(** The rows that reach the sort: the rounded clean rows of the table. *)
Lemma elem_of_cleaned (df : ResultTable) (decimals : Z) (i : pyval) (r' : Row) :
  (i, r') ∈ round_error decimals (dropna (replace_inf df)) <->
  exists r, (i, r) ∈ df /\ row_has_na r = false /\ row_has_inf r = false /\
            r' = row_round_error decimals r.
Proof.
  unfold round_error, dropna, replace_inf. rewrite list_elem_of_fmap. split.
  - intros ([i0 r0] & Heq & Hin). simpl in Heq. injection Heq as -> ->.
    apply list_elem_of_filter in Hin as [Hna Hin]. simpl in Hna.
    apply list_elem_of_fmap in Hin as ([i1 r1] & Heq & Hin). simpl in Heq.
    injection Heq as -> ->. apply row_clean in Hna as [Hna Hinf].
    exists r1. by rewrite (row_replace_inf_id r1 Hinf).
  - intros (r & Hin & Hna & Hinf & ->). exists (i, r). split; [reflexivity|].
    apply list_elem_of_filter. split.
    + exact Hna.
    + apply list_elem_of_fmap. exists (i, r). split; [|done]. simpl.
      by rewrite (row_replace_inf_id r Hinf).
Qed.

(** The cleaning pays no regard to the rows that it removes: the cleaned
    table is that of the table without any number of them. *)
Lemma cleaned_without (gone : pyval * Row -> bool) (df : ResultTable) :
  (forall x, x ∈ df -> gone x = true -> row_has_na (row_replace_inf (snd x)) = true) ->
  dropna (replace_inf (filter (fun x => gone x = false) df)) = dropna (replace_inf df).
Proof.
  unfold dropna, replace_inf.
  induction df as [|x df IH]; intros Hgone; [reflexivity|].
  assert (forall y, y ∈ df -> gone y = true ->
            row_has_na (row_replace_inf (snd y)) = true) as Hrest
    by (intros y Hy; apply Hgone; by right).
  destruct (gone x) eqn:Hx.
  - rewrite filter_cons_False by congruence. rewrite fmap_cons.
    rewrite filter_cons_False; [by apply IH|].
    simpl. rewrite (Hgone x); [discriminate|left|exact Hx].
  - rewrite filter_cons_True by exact Hx. rewrite !fmap_cons.
    destruct (row_has_na (row_replace_inf (snd x))) eqn:Hna.
    + rewrite !filter_cons_False by (simpl; congruence). by apply IH.
    + rewrite !filter_cons_True by (simpl; congruence). f_equal. by apply IH.
Qed.

Lemma reduce_results_df_without (gone : pyval * Row -> bool) (df : ResultTable)
    (decimals : Z) :
  (forall x, x ∈ df -> gone x = true -> row_has_na (row_replace_inf (snd x)) = true) ->
  reduce_results_df (filter (fun x => gone x = false) df) decimals
  = reduce_results_df df decimals.
Proof. intros Hgone. unfold reduce_results_df. by rewrite cleaned_without. Qed.

(** Rows kept by [drop_duplicates]. *)
Lemma drop_duplicates_from_elem (seen : list pyfloat) (df : ResultTable) x :
  x ∈ drop_duplicates_from seen df -> x ∈ df /\ error (snd x) ∉ seen.
Proof.
  revert seen. induction df as [|r rest IH]; intros seen Hin; simpl in Hin.
  - by apply elem_of_nil in Hin.
  - case_bool_decide as Hseen.
    + destruct (IH _ Hin). split; [by right|done].
    + apply elem_of_cons in Hin as [->|Hin]; [split; [left|done]|].
      destruct (IH _ Hin) as [? Hnot]. split; [by right|].
      intros ?. apply Hnot. by right.
Qed.

Lemma drop_duplicates_from_NoDup (seen : list pyfloat) (df : ResultTable) :
  NoDup ((fun x => error (snd x)) <$> drop_duplicates_from seen df).
Proof.
  revert seen. induction df as [|r rest IH]; intros seen; simpl.
  - constructor.
  - case_bool_decide as Hseen; [apply IH|].
    rewrite fmap_cons. apply NoDup_cons. split; [|apply IH].
    intros Hin. apply list_elem_of_fmap in Hin as (x & Heq & Hin).
    apply drop_duplicates_from_elem in Hin as [_ Hnot].
    apply Hnot. rewrite <- Heq. left.
Qed.

(** Of the rows with one error value, [drop_duplicates] keeps the first. *)
Lemma drop_duplicates_from_first (seen : list pyfloat) (l1 l2 : ResultTable) x :
  error (snd x) ∉ seen ->
  exists y, y ∈ drop_duplicates_from seen (l1 ++ x :: l2) /\
            error (snd y) = error (snd x) /\ (y = x \/ y ∈ l1).
Proof.
  revert seen. induction l1 as [|a l1 IH]; intros seen Hnot; simpl.
  - rewrite bool_decide_eq_false_2 by done. exists x. split; [left|]. by split; [|left].
  - case_bool_decide as Hseen.
    + destruct (IH seen Hnot) as (y & Hy & He & Hor). exists y.
      split; [done|]. split; [done|]. destruct Hor; [by left|right; by right].
    + destruct (decide (error (snd a) = error (snd x))) as [Heq|Hne].
      * exists a. split; [left|]. split; [done|]. right. left.
      * destruct (IH (error (snd a) :: seen)) as (y & Hy & He & Hor).
        { intros Hin. apply elem_of_cons in Hin as [?|?]; congruence. }
        exists y. split; [by right|]. split; [done|].
        destruct Hor; [by left|right; by right].
Qed.

Lemma reset_index_elem (df : ResultTable) o :
  o ∈ reset_index df <-> exists n x, df !! n = Some x /\ o = (PInt (Z.of_nat n), snd x).
Proof.
  unfold reset_index. rewrite elem_of_lookup_imap. split.
  - intros (n & x & -> & Hx). by exists n, x.
  - intros (n & x & Hx & ->). by exists n, x.
Qed.



Lemma StronglySorted_lookup {A} (R : relation A) (l : list A) (i j : nat) x y :
  StronglySorted R l -> l !! i = Some x -> l !! j = Some y -> (i < j)%nat -> R x y.
Proof.
  intros Hs Hi Hj Hlt. rewrite <- (take_drop j l) in Hs.
  eapply StronglySorted_app_1_elem_of; [exact Hs| |].
  - apply list_elem_of_lookup. exists i. by rewrite lookup_take_lt.
  - apply list_elem_of_lookup. exists 0%nat. by rewrite lookup_drop, Nat.add_0_r.
Qed.

(** Every row of the reduced table is the rounded version of a row of the
    table given that has no missing and no infinite field. *)
Lemma reduce_results_df_source (df : ResultTable) (decimals : Z) o :
  o ∈ reduce_results_df df decimals ->
  exists i r, (i, r) ∈ df /\ row_has_na r = false /\ row_has_inf r = false /\
              snd o = row_round_error decimals r.
Proof.
  unfold reduce_results_df. intros Ho.
  apply reset_index_elem in Ho as (n & [i r'] & Hx & ->).
  apply list_elem_of_lookup_2 in Hx.
  unfold sort_values_error in Hx. rewrite merge_sort_Permutation in Hx.
  apply drop_duplicates_from_elem in Hx as [Hx _].
  unfold sort_values_time in Hx. rewrite merge_sort_Permutation in Hx.
  apply elem_of_cleaned in Hx as (r & Hin & Hna & Hinf & ->).
  by exists i, r.
Qed.

(** The fields that the rounding leaves alone are, in the reduced table,
    neither missing nor infinite. *)
Lemma reduce_results_df_other_fields (df : ResultTable) (decimals : Z) o :
  o ∈ reduce_results_df df decimals ->
  val_isna (start_date (snd o)) || val_isna (end_date (snd o)) ||
  val_isna (model (snd o)) || val_isna (model_result (snd o)) ||
  float_isna (time (snd o)) || val_isna (method (snd o)) = false /\
  val_is_inf (start_date (snd o)) || val_is_inf (end_date (snd o)) ||
  val_is_inf (model (snd o)) || val_is_inf (model_result (snd o)) ||
  float_is_inf (time (snd o)) || val_is_inf (method (snd o)) = false.
Proof.
  intros Ho.
  destruct (reduce_results_df_source df decimals o Ho) as (i & r & _ & Hna & Hinf & ->).
  unfold row_has_na in Hna. unfold row_has_inf in Hinf.
  apply orb_false_iff in Hna as [Hna _]. apply orb_false_iff in Hinf as [Hinf _].
  by split.
Qed.

(** C6. [reduce_results_df] replaces infinite values by the missing marker
    and then drops the rows with a missing field.  Every row of the result is
    the rounded version of a row of the table given that has a finite error
    and no missing field; the records with an infinite error, the records
    with a missing field and the records of failed fits (model, prediction
    and error all NaN) count for nothing, the result being the one of the
    table without any number of them; and no row of the result is the record
    of a failed fit, rounded or not. *)
Theorem reduce_drops_missing (df : ResultTable) (decimals : Z) :
  (forall o, o ∈ reduce_results_df df decimals ->
     exists i r q, (i, r) ∈ df /\ snd o = row_round_error decimals r /\
                   error r = Fin q /\ row_has_na r = false) /\
  (forall gone : pyval * Row -> bool,
     (forall i r,
        (i, r) ∈ df -> gone (i, r) = true ->
        float_is_inf (error r) = true \/ row_has_na r = true \/
        (model r = PFloat NaN /\ model_result r = PFloat NaN /\ error r = NaN)) ->
     reduce_results_df df decimals
     = reduce_results_df (filter (fun x => gone x = false) df) decimals) /\
  (forall i r,
     (i, r) ∈ df ->
     model r = PFloat NaN /\ model_result r = PFloat NaN /\ error r = NaN ->
     forall o, o ∈ reduce_results_df df decimals ->
       snd o <> r /\ snd o <> row_round_error decimals r).
Proof.
  split; [|split].
  - intros o Ho.
    destruct (reduce_results_df_source df decimals o Ho) as (i & r & Hin & Hna & Hinf & Heq).
    destruct (row_clean_error r Hna Hinf) as [q Hq]. by exists i, r, q.
  - intros gone Hgone. symmetry. apply reduce_results_df_without.
    intros [i r] Hin Hg. simpl.
    destruct (row_has_na (row_replace_inf r)) eqn:Hclean; [reflexivity|].
    apply row_clean in Hclean as [Hna Hinf].
    destruct (Hgone i r Hin Hg) as [Hbad|[Hbad|(Hm & _ & _)]].
    + unfold row_has_inf in Hinf. rewrite !orb_false_iff in Hinf.
      destruct Hinf as [_ Hinf]. congruence.
    + congruence.
    + unfold row_has_na in Hna. rewrite Hm in Hna. simpl in Hna.
      rewrite !orb_true_r in Hna. discriminate.
  - intros i r _ (Hm & _ & _) o Ho.
    destruct (reduce_results_df_other_fields df decimals o Ho) as [Hna _].
    rewrite !orb_false_iff in Hna. destruct Hna as [[[[_ Hna] _] _] _].
    split; intros Heq; rewrite Heq in Hna; simpl in Hna; rewrite Hm in Hna; discriminate.
Qed.

(** C10. The replacement of infinite values applies to every column: the
    records with plus or minus infinity in any field (an infinite elapsed time
    beside a finite error, say) count for nothing, the result being the one
    of the table without any number of them; every row of the result is the
    rounded version of a row of the table given without an infinite field;
    and no row of the result is a record with an infinity in a field other
    than the error, rounded or not (in the error, the rounding of a finite
    value can come out infinite). *)
Theorem reduce_drops_infinite (df : ResultTable) (decimals : Z) :
  (forall gone : pyval * Row -> bool,
     (forall i r, (i, r) ∈ df -> gone (i, r) = true -> row_has_inf r = true) ->
     reduce_results_df df decimals
     = reduce_results_df (filter (fun x => gone x = false) df) decimals) /\
  (forall o, o ∈ reduce_results_df df decimals ->
     exists i r, (i, r) ∈ df /\ snd o = row_round_error decimals r /\
                 row_has_inf r = false) /\
  (forall i r,
     (i, r) ∈ df ->
     val_is_inf (start_date r) || val_is_inf (end_date r) || val_is_inf (model r) ||
     val_is_inf (model_result r) || float_is_inf (time r) || val_is_inf (method r)
     = true ->
     forall o, o ∈ reduce_results_df df decimals ->
       snd o <> r /\ snd o <> row_round_error decimals r).
Proof.
  split; [|split].
  - intros gone Hgone. symmetry. apply reduce_results_df_without.
    intros [i r] Hin Hg. simpl.
    destruct (row_has_na (row_replace_inf r)) eqn:Hclean; [reflexivity|].
    apply row_clean in Hclean as [_ Hinf].
    rewrite (Hgone i r Hin Hg) in Hinf. discriminate.
  - intros o Ho.
    destruct (reduce_results_df_source df decimals o Ho) as (i & r & Hin & Hna & Hinf & Heq).
    by exists i, r.
  - intros i r _ Hbad o Ho.
    destruct (reduce_results_df_other_fields df decimals o Ho) as [_ Hinf].
    split; intros Heq; rewrite Heq in Hinf; simpl in Hinf; congruence.
Qed.


(** ** The small model family meets the assumptions *)

Lemma demo_pool_in_submission_order :
  pool_in_submission_order (C := Demo.collaborators).
Proof.
  intros n_jobs verbose calls w frames w' Hrun. simpl in Hrun.
  unfold Demo.pool, bind, ret in Hrun.
  destruct (mapM (fun call => call) (reverse calls) w) as [[fs|] w1] eqn:Hm; [|discriminate].
  injection Hrun as <- <-.
  apply mapM_Ok_Forall2 in Hm. apply Forall2_reverse in Hm.
  rewrite reverse_involutive in Hm. exact Hm.
Qed.

Lemma demo_advance_clock (d : Qc) (w : World Demo.obj) :
  (0 <= d)%Qc -> (clock w <= clock w + d)%Qc.
Proof.
  intros Hd. rewrite <- (Qcplus_0_r (clock w)) at 1.
  apply Qcplus_le_compat; [apply Qcle_refl|exact Hd].
Qed.

Lemma demo_fit_clock_monotone self X y me ic :
  clock_monotone (@call_fit _ Demo.collaborators self X y me ic).
Proof.
  intros w. simpl. unfold Demo.fit.
  assert (0 <= Qc_of_Z (if bool_decide (clock w = Qc_of_Z 0) then 2 else 1))%Qc as Hd
    by (case_bool_decide; done).
  repeat case_match; simpl; by apply demo_advance_clock.
Qed.

Lemma demo_fit_preserves_others self X y me ic :
  preserves_others self (@call_fit _ Demo.collaborators self X y me ic).
Proof.
  intros w l Hne Hl. simpl. unfold Demo.fit.
  repeat case_match; simpl; try reflexivity.
  all: rewrite lookup_insert_ne by congruence; reflexivity.
Qed.

Lemma demo_fit_returns_self self X y me ic :
  returns_self_or_new self (@call_fit _ Demo.collaborators self X y me ic).
Proof.
  intros w r. simpl. unfold Demo.fit.
  repeat case_match; simpl; intros [=]; by left.
Qed.

Lemma demo_predict_preserves_others self X :
  preserves_others self (@call_predict _ Demo.collaborators self X).
Proof.
  intros w l Hne Hl. simpl. unfold Demo.predict, alloc, store. simpl.
  apply lookup_insert_ne. intros Heq. rewrite <- Heq in Hl.
  pose proof (next_loc_fresh (Demo.advance (Qc_of_Z 1) w)) as Hf. simpl in Hf.
  unfold next_loc in *. simpl in *. rewrite Hf in Hl. by destruct Hl.
Qed.

Lemma demo_error_metric_preserves_heap y_true y_pred :
  preserves_heap (Demo.error_metric y_true y_pred).
Proof. intros w l Hl. reflexivity. Qed.

(** ** The module run on the small model family *)

(** The example of the specification: parameters A0 and B, the first row
    with A0 = 12.5. *)
Example get_ic_params_example :
  get_ic_params 1%positive Demo.X_train Demo.world
  = (Ok {["A0"%string := PFloat (Fin (Q2Qc (25 # 2)))]}, Demo.world).
Proof. vm_compute. reflexivity. Qed.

▶ _Activity_
The lines above that hold the word "version" should be found and copied out.

▶ _Exercise response_
(** Every row of the reduced table is the rounded version of a row of the
    the rounded version of a row of the table given that has a finite error
    rounded version of a row of the table given without an infinite field;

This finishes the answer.